The Cardano-node is run by default with two capabilities, this means that the total time will be half of what one would expect.

Time reported is lower than half of what one would expect

This can be because there are safe and unsafe calls in different parts of the codebase.

NOTE

To explain this we have to take some detour on FFI. The following table shows some context about it:

	`safe`	`unsafe`
Can call into Haskell code	Yes	No
Releases the capability	Yes	No
Shows up in time profiling	No	Yes

In particular, for safe calls, as the capability is released just before the foreign function is called, from the Haskell point of view, said task is not running.

Imagine the following code in Haskell:

foreign import ccall unsafe "foo" foo :: IO ()
foreign import ccall safe   "bar" foo :: IO ()

baz = do
  foo
  bar

This will be compiled to Core (-ddump-simpl) as:

...
 case {__pkg_ccall main State# RealWorld -> (# State# RealWorld #)}_d20O
                        ds_X21f
                 of
...
case {__pkg_ccall_GC main State# RealWorld -> (# State# RealWorld #)}_d20S
             ipv4_X284
      of
...

And to C-- (-ddump-cmm) as:

...
           call "ccall" arg hints:  []  result hints:  [] foo();
...
           (_u3jD::I64) = call "ccall" arg hints:  [PtrHint,]  result hints:  [PtrHint] suspendThread(BaseReg, 0);
           call "ccall" arg hints:  []  result hints:  [] bar();
           (_u3jE::I64) = call "ccall" arg hints:  [PtrHint]  result hints:  [PtrHint] resumeThread(_u3jD::I64);
...

This shows how a safe call indeed releases the capability. Imagining a super simplified scenario with initially one OS thread, one Haskell task/thread and only one capability that performs the baz call:

= has the capability
- does not have the capability

           v call to `foo`      v call to `bar`
...===============================-------------------========= ...
                              ^ return             ^ return

So in the above, the time during the safe call, the Haskell capability is IDLE thus not counting for the time spent. What happens if we have more Haskell tasks waiting to be executed (note this will require multiple OS threads)?

= has the capability
- does not have the capability

         v call to `foo`      v call to `bar`
...===============================----------------------========= ...
                              ^ return             ^ return
...-----------------------------========================-------- ...

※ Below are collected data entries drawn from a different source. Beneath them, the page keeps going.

Lemma Renew_row id inp w w' u' :
  db_ok (w_db w) → Renew id inp w = (w', Ok u') →
  ∃ u now1 now2 t, let key := pg_key (t_users (w_db w)) id in
    t_users (w_db w) !! key = Some u ∧
    u' = u_set_UpdatedAt t (renewed inp (switch_of inp (w_db w)) now1 now2 u) ∧
    from_option in_timestamptz true (u_ExpiresAt u') = true ∧
    t_users (w_db w') !! key = Some u' ∧
    (∃ k, now1 = clock k) ∧ (∃ k, now2 = clock k).
Proof.
  intros Hok. unfold Renew. destruct (_ && _); [done|].
  intros (w1 & u & H1 & (w2 & u1 & H2 & (w3 & u2 & H3 & H)%bind_inv)%bind_inv)%bind_inv.
  rewrite GetUser_run in H1. injection H1 as <- Hrow.
  pose proof (row_at_Ok _ _ _ Hrow) as [Hkey Hu]. set (key := pg_key _ id) in *.
  assert (u_ID u = key) as Hid by apply (users_keyed _ (ok_users _ Hok) _ _ Hu).
  apply renew_plan_Ok in H2 as [Hd2 (raw & Hu1 & Hsw)]. cbn in Hd2, Hsw.
  destruct (renew_expiry_run inp u1 w2) as (w3' & now1 & E3 & Hd3 & Hk1).
  rewrite E3 in H3. injection H3 as <- Hu2.
  apply bind_inv in H as (w4 & u3 & H4 & (w5 & u4 & H5 & (w6 & [] & H6 & H7)%bind_inv)%bind_inv).
  destruct (renew_reset_run inp id u2 w3' u) as (w4' & t & E4 & Hpl & Hus); [by rewrite Hd3, Hd2|].
  rewrite Hd3, Hd2 in Hpl, Hus. fold key in Hus.
  rewrite E4 in H4. injection H4 as <- Hu3.
  destruct (renew_status_run u3 w4') as (w5' & now2 & E5 & Hd5 & Hk2).
  rewrite E5 in H5. injection H5 as <- Hu4.
  assert (u4 = renewed inp raw now1 now2 u) as Hren.
  { unfold renewed. by rewrite <- Hu1, Hu2, Hu3. }
  pose proof (renewed_identity inp (switch_of inp (w_db w)) now1 now2 u t) as Hsame.
  assert (u_ID u4 = key) as Hid4.
  { destruct (renewed_identity inp raw now1 now2 u t) as [Heq _]. rewrite Hren, Heq.
    by destruct (rn_ResetTraffic inp). }
  apply UpdateUser_Ok in H6 as (r & Hr & Hexp & Hw6). cbv zeta in Hw6.
  rewrite Hid4, Hd5, Hus, lookup_insert_eq in Hr. injection Hr as <-.
  rewrite Hid4, Hd5, Hpl, Hus, Hren, renewed_stored, <- Hsw, updated_row_same, insert_insert_eq in Hw6;
    [|done|intros p Hp; by eapply (ok_users_plan _ Hok)].
  set (t6 := clock (w_k w5')) in *. set (u6 := u_set_UpdatedAt t6 _) in *.
  destruct (reload_run id (u_ID u4) w6) as (w7 & E7 & Hd7 & _).
  rewrite E7, Hw6 in H7. cbn in H7, Hd7.
  rewrite (row_at_update _ _ key) in H7 by first [done | by exists u]. injection H7 as <- <-.
  exists u, now1, now2, t6. cbv zeta. split_and!; try done.
  - rewrite Hren in Hexp. subst u6. cbn. rewrite Hsw, <- renewed_stored; [done|].
    intros p Hp. by eapply (ok_users_plan _ Hok).
  - rewrite Hd7, Hw6. cbn. by rewrite lookup_insert_eq.
Qed.
(* ===== verification/Races.v ===== *)
(** * What interleavings can undo
    (src/internal/worker/reconciler.go, nodeactor.go; src/internal/service/users.go;
    src/internal/store/assignments.go)

    The theorems of the other files on single operations assume that no other
    session writes meanwhile.  Three places where that matters: a reconcile
    pass marks an assignment without looking at it again, a user update writes
    back the row it read, and replacing an actor abandons its buffer (the last
    one is part of [update_node_spec] in Nodes). *)

From stdpp Require Import base gmap strings list fin_maps sets.
From Stdlib Require Import ZArith Lia.
From S2P Require Import Prelude Domain Database World StoreBase StoreUsers StoreAssignments StoreTraffic StoreAdmin.
From S2P Require Import GoStd Xray Worker ServiceUsers System Runs.
Local Open Scope Z_scope.

Section Races.
Context {P : Platform}.

(** ** Reconcile against removal *)

(** A statement that is not disturbed by a fault. *)
Lemma exec_clean {A} (q : Sql A) w :
  fault_at (w_k w) = NoFault →
  exec q w = match q (clock (w_k w)) (interfere (w_k w) (w_db w)) with
             | Ok (db', a) => (w_set_db db' (w_tick w), Ok a)
             | Err e => (w_tick (w_set_db (interfere (w_k w) (w_db w)) w), Err e)
             end.
Proof. intros Hf. unfold exec. rewrite Hf. by destruct (q _ _) as [[db' a]|e]. Qed.

(** C33 (lost removal): while a pass pushes an account it has read as wanted, an
    administrator may take the inbound away.  If that lands between the push
    and the bookkeeping, the bookkeeping overwrites the tombstone: the removal
    is gone, and every later pass takes the assignment as wanted. *)
Theorem tombstone_overwritten a name c d w w1 ui :
  AddUser c (d_InboundTag d) (accountFor d) w = (w1, Ok tt) →
  d_SyncStatus d ≠ SyncApplied →
  fault_at (S (w_k w1)) = NoFault →
  let db := interfere (S (w_k w1)) (w_db w1) in
  t_user_inbounds db !! (d_UserID d, d_InboundID d) = Some ui → ui_SyncStatus ui = SyncRemoving →
  ∃ ui', t_user_inbounds (w_db (add_one a name c d w).1) !! (d_UserID d, d_InboundID d) = Some ui' ∧
    ui_SyncStatus ui' = SyncApplied ∧
    ∀ i u, u_Status u = UserStatusActive →
      is_removal (ib_NodeID i) ui i u = true ∧
      is_removal (ib_NodeID i) ui' i u = false ∧ is_desired (ib_NodeID i) ui' i u = true.
Proof.
  intros Hadd Hst Hf db Hui Hrem. subst db. unfold add_one, bind, attempt. rewrite Hadd.
  apply String.eqb_neq in Hst. rewrite Hst. cbn [negb].
  unfold ignore, MarkAssignmentSynced, bind. rewrite String.eqb_refl. cbn [time_Now ret].
  unfold map_err. rewrite exec_clean by done. cbn [w_k w_tick w_db].
  eexists. split; [cbn; by rewrite lookup_alter_eq, Hui|]. split; [done|].
  intros i u Hu. unfold is_removal, is_desired. cbn [ui_SyncStatus]. by rewrite Hu, Hrem, String.eqb_refl.
Qed.

(** ** Update against suspension *)

(** A session whose statements do not fail, and that only the statement at
    position [k] finds the tables changed at. *)
Definition disturbed_at (k : nat) : Prop :=
  (∀ j, fault_at j = NoFault) ∧ ∀ j db, j ≠ k → interfere j db = db.

Lemma exec_at {A} k (q : Sql A) w :
  disturbed_at k →
  exec q w = match q (clock (w_k w)) (if decide (w_k w = k) then interfere k (w_db w) else w_db w) with
             | Ok (db', a) => (w_set_db db' (w_tick w), Ok a)
             | Err e => (w_tick (w_set_db (interfere (w_k w) (w_db w)) w), Err e)
             end.
Proof.
  intros [Hf Hi]. rewrite exec_clean by done. case_decide as Hk; [by rewrite Hk|]. by rewrite !Hi.
Qed.

(** The end of every user operation changes no row. *)
Lemma reload_rows k id uid w w' v :
  disturbed_at k → (k < w_k w)%nat →
  (ReconcileForUser uid ;;; GetUser id) w = (w', Ok v) → w_db w' = w_db w.
Proof.
  intros Hk Hlt.
  pose (I w1 := w_db w1 = w_db w ∧ (k < w_k w1)%nat).
  assert (∀ A (q : Sql A), reads q → preserves I (exec q)) as Hsel.
  { intros A q Hq w1 [Hd Hl]. rewrite (exec_at k) by done. rewrite decide_False by lia.
    destruct (q _ _) as [[db' a]|e] eqn:E; [apply Hq in E as ->; split; cbn; [done|lia]|].
    split; cbn; [|lia]. destruct Hk as [_ Hk]. rewrite Hk by lia. done. }
  assert (∀ A B (t : DB → gmap string A) i (f : string → DB → B),
    preserves I (exec (by_id t i (λ i, select (f i))))) as Hrow by (intros; apply Hsel; auto with reads).
  assert (∀ b, preserves I (set_actor b (a_set_reconcileCh true))) as Hset by (by intros b w1 [??]).
  assert (∀ l seen, preserves I (trigger_targets seen l)) as Htr.
  { induction l; intros seen; cbn; autounfold with ops; go_inv. }
  assert (preserves I (ReconcileForUser uid ;;; GetUser id)) as Hp.
  { unfold ReconcileForUser. autounfold with ops. go_inv. }
  intros E. specialize (Hp w). rewrite E in Hp. by destruct (Hp ltac:(by split)).
Qed.

(** C34 (lost suspension): an update of a user's note, limit or expiry that was
    read before another session changed the user's status writes the status it
    had read: a suspension in between is undone, although the request did not
    mention the status, while the usage counters keep what was added. *)
Theorem update_undoes_status id inp u0 r w w' v :
  disturbed_at (S (w_k w)) →
  t_users (w_db w) !! id = Some u0 → u_ID u0 = id → u_Status u0 = UserStatusActive →
  UserService.up_Status inp = None →
  t_users (interfere (S (w_k w)) (w_db w)) !! id = Some r →
  UserService.Update id inp w = (w', Ok v) →
  ∃ u', t_users (w_db w') !! id = Some u' ∧ u_Status u' = UserStatusActive ∧
    u_UsedUploadBytes u' = u_UsedUploadBytes r ∧ u_UsedDownloadBytes u' = u_UsedDownloadBytes r.
Proof.
  intros Hk Hu Hid Hact Hst Hr. unfold UserService.Update, GetUser at 1, query_row.
  unfold bind at 1, map_err at 1. unfold bind at 1. rewrite (exec_at (S (w_k w))) by done.
  rewrite decide_False by lia. rewrite by_id_stored by eauto. cbn [select].
  rewrite Hu. cbn [ret]. cbv zeta.
  set (u := UserService.apply_patch inp u0).
  assert (u_Status u = UserStatusActive ∧ u_ID u = id) as [Hs Hi].
  { unfold u, UserService.apply_patch. rewrite Hst.
    by destruct (UserService.up_PlanID inp), (UserService.up_DataLimitBytes inp),
      (UserService.up_ClearExpiry inp), (UserService.up_ExpiresAt inp), (UserService.up_Note inp). }
  rewrite Hs. rewrite (proj2 (String.eqb_neq UserStatusActive UserStatusExpired)) by done.
  unfold bind at 1. cbn [ret]. unfold bind at 1. unfold UpdateUser, requireRow, map_err, bind at 1.
  rewrite (exec_at (S (w_k w))) by done. cbn [w_k w_tick w_set_db w_db].
  rewrite decide_True by done. unfold with_params.
  destruct (user_params u _) as [u1|] eqn:Hu1; [|done]. apply user_params_Ok in Hu1 as [-> _].
  unfold sql_update_user. cbn [u_set_PlanID u_ID]. rewrite Hi, Hr. cbv zeta.
  destruct (user_violation _ _); [done|]. cbn [bool_decide ret]. intros E.
  apply (reload_rows (S (w_k w))) in E; [|done|cbn; lia]. rewrite E. cbn.
  rewrite lookup_insert_eq. eexists. split; [done|]. by rewrite Hs.
Qed.
End Races.
(** C17 (credentials): for every validated inbound, the share link and the
    Clash proxy a user is given carry the same credentials (and, for
    shadowsocks, the same cipher) as the account the reconciler pushes to the
    node for that user. *)
Theorem credentials_agree inp id node ui u :
  NodeService.validate inp = None →
  let ib := NodeService.inboundFromInput inp id node in
  ∃ pu s, buildUser (accountFor (desired_row ui ib u)) = Ok pu ∧ pu_Email pu = u_Email u ∧
    Link u ib = Ok s ∧ link_agrees (pu_Account pu) s ∧
    proxy_agrees (pu_Account pu) (clashProxyFor u ib).
Proof.
  intros (_ & Hp & _ & _ & _ & _ & Hm & _)%validate_spec' ib.
  destruct (clash_identity u ib) as (Ht & Hu & Hw & Hf & Hc).
  destruct (link_parses_back' u ib) as [Hvless Htrojan].
  assert (buildUser (accountFor (desired_row ui ib u)) =
    res_map (mkProtoUser 0 (u_Email u)) (account_of u ib)) as -> by apply build_account.
  assert (ib_Method ib ≠ "" → defaultMethod ib = ib_Method ib) as Hdef
    by (intros; unfold defaultMethod; by rewrite (proj2 (String.eqb_neq _ _))).
  change (NodeService.ii_Protocol inp) with (ib_Protocol ib) in *.
  change (NodeService.ii_Method inp) with (ib_Method ib) in *. clearbody ib.
  unfold clash_base, account_of in *.
  destruct (protocol_cases _ Hp) as [E|[E|[E|E]]]; rewrite E in *; cbn in Ht, Hu, Hw, Hf, Hc.
  - destruct (Hvless eq_refl) as (s & Hs & Hparse). eexists _, s. split; [reflexivity|].
    split_and!; try done. eexists. split; [exact Hparse|]. split_and!; try done. apply vless_params_flow.
  - eexists _, (vmessLink u ib). split; [reflexivity|]. split; [done|]. unfold Link. rewrite E.
    split_and!; try done. exists (vmess_fields u ib). split; [done|apply vmess_id].
  - destruct (Htrojan eq_refl) as (s & Hs & Hparse). eexists _, s. split; [reflexivity|].
    split_and!; try done. eexists. split; [exact Hparse|done].
  - specialize (Hm eq_refl). pose proof (method_cipher _ Hm) as Hcipher.
    destruct (shadowsocksCipher (ib_Method ib)) as [c|] eqn:Hci; [|done].
    rewrite Hdef in Hc by (intros H; by rewrite H in Hm).
    eexists _, (shadowsocksLink u ib). split; [reflexivity|]. split; [done|]. unfold Link. rewrite E.
    split; [done|]. split; [|split; [exact Ht|split; [exact Hw|by rewrite Hc]]].
    exists (ib_Method ib), (hostPort ib +:+ "#" +:+ PathEscape (remark u ib)).
    split; [|done]. unfold shadowsocksLink. rewrite Hdef; [done|]. intros H. by rewrite H in Hm.
Qed.
(** The moves of a status that need nobody's authority. *)
Definition status_moved (u u' : User) : Prop :=
  u_Status u' = u_Status u ∨
  (u_Status u = UserStatusActive ∧
   ((u_Status u' = UserStatusSuspended ∧ is_Some (u_DataLimitBytes u)) ∨
    (u_Status u' = UserStatusExpired ∧ is_Some (u_ExpiresAt u)))).

Definition user_moved (u u' : User) : Prop := user_core u' = user_core u ∧ status_moved u u'.

(** An assignment may be marked, but neither tombstoned nor revived; a tombstone
    may go; none appears. *)
Definition row_moved (o o' : option UserInbound) : Prop :=
  match o, o' with
  | None, None => True
  | None, Some _ => False
  | Some ui, None => ui_SyncStatus ui = SyncRemoving
  | Some ui, Some ui' =>
      ui_key ui' = ui_key ui ∧ (ui_SyncStatus ui' = SyncRemoving ↔ ui_SyncStatus ui = SyncRemoving)
  end.

(** A usage record may be added, under a fresh number, or pruned; none is
    altered. *)
Definition snapshots_moved (db db' : DB) : Prop :=
  t_snapshot_seq db ≤ t_snapshot_seq db' ∧
  ∀ s, s ∈ t_traffic_snapshots db' → s ∈ t_traffic_snapshots db ∨ t_snapshot_seq db ≤ ts_ID s.

(** The assignment exists and is not on its way out. *)
Definition standing (db : DB) (k : string * string) : Prop :=
  ∃ ui, t_user_inbounds db !! k = Some ui ∧ ui_SyncStatus ui ≠ SyncRemoving.

Record moved (db db' : DB) : Prop := {
  mv_users : ∀ id, option_Forall2 user_moved (t_users db !! id) (t_users db' !! id);
  mv_rows : ∀ k, row_moved (t_user_inbounds db !! k) (t_user_inbounds db' !! k);
  mv_snapshots : snapshots_moved db db';
  mv_nodes : node_core <$> t_nodes db' = node_core <$> t_nodes db;
  mv_inbounds : t_inbounds db' = t_inbounds db;
  mv_plans : t_plans db' = t_plans db;
  mv_keys : key_core <$> t_api_keys db' = key_core <$> t_api_keys db;
  mv_events : t_webhook_events db' = t_webhook_events db
}.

Note now that the foreign call might finish before the capability is available again, and in this case it has to wait.

From Haskell's point of view, no waiting time happened in this last scenario as the capability was all the time running Haskell code. In case no Haskell tasks can be run in that time when the C code is being executed, then said time will not appear in the profiling report as no Haskell code is being executed (a case similar to the first diagram).

Now, the reported time on the Haskell time profiling will be off due to these safe foreign calls not being accounted for. Apart from that, unsafe calls sometimes lose ticks when running with the default tick interval. Therefore it is advised to run with -V0.01 when doing time measurements.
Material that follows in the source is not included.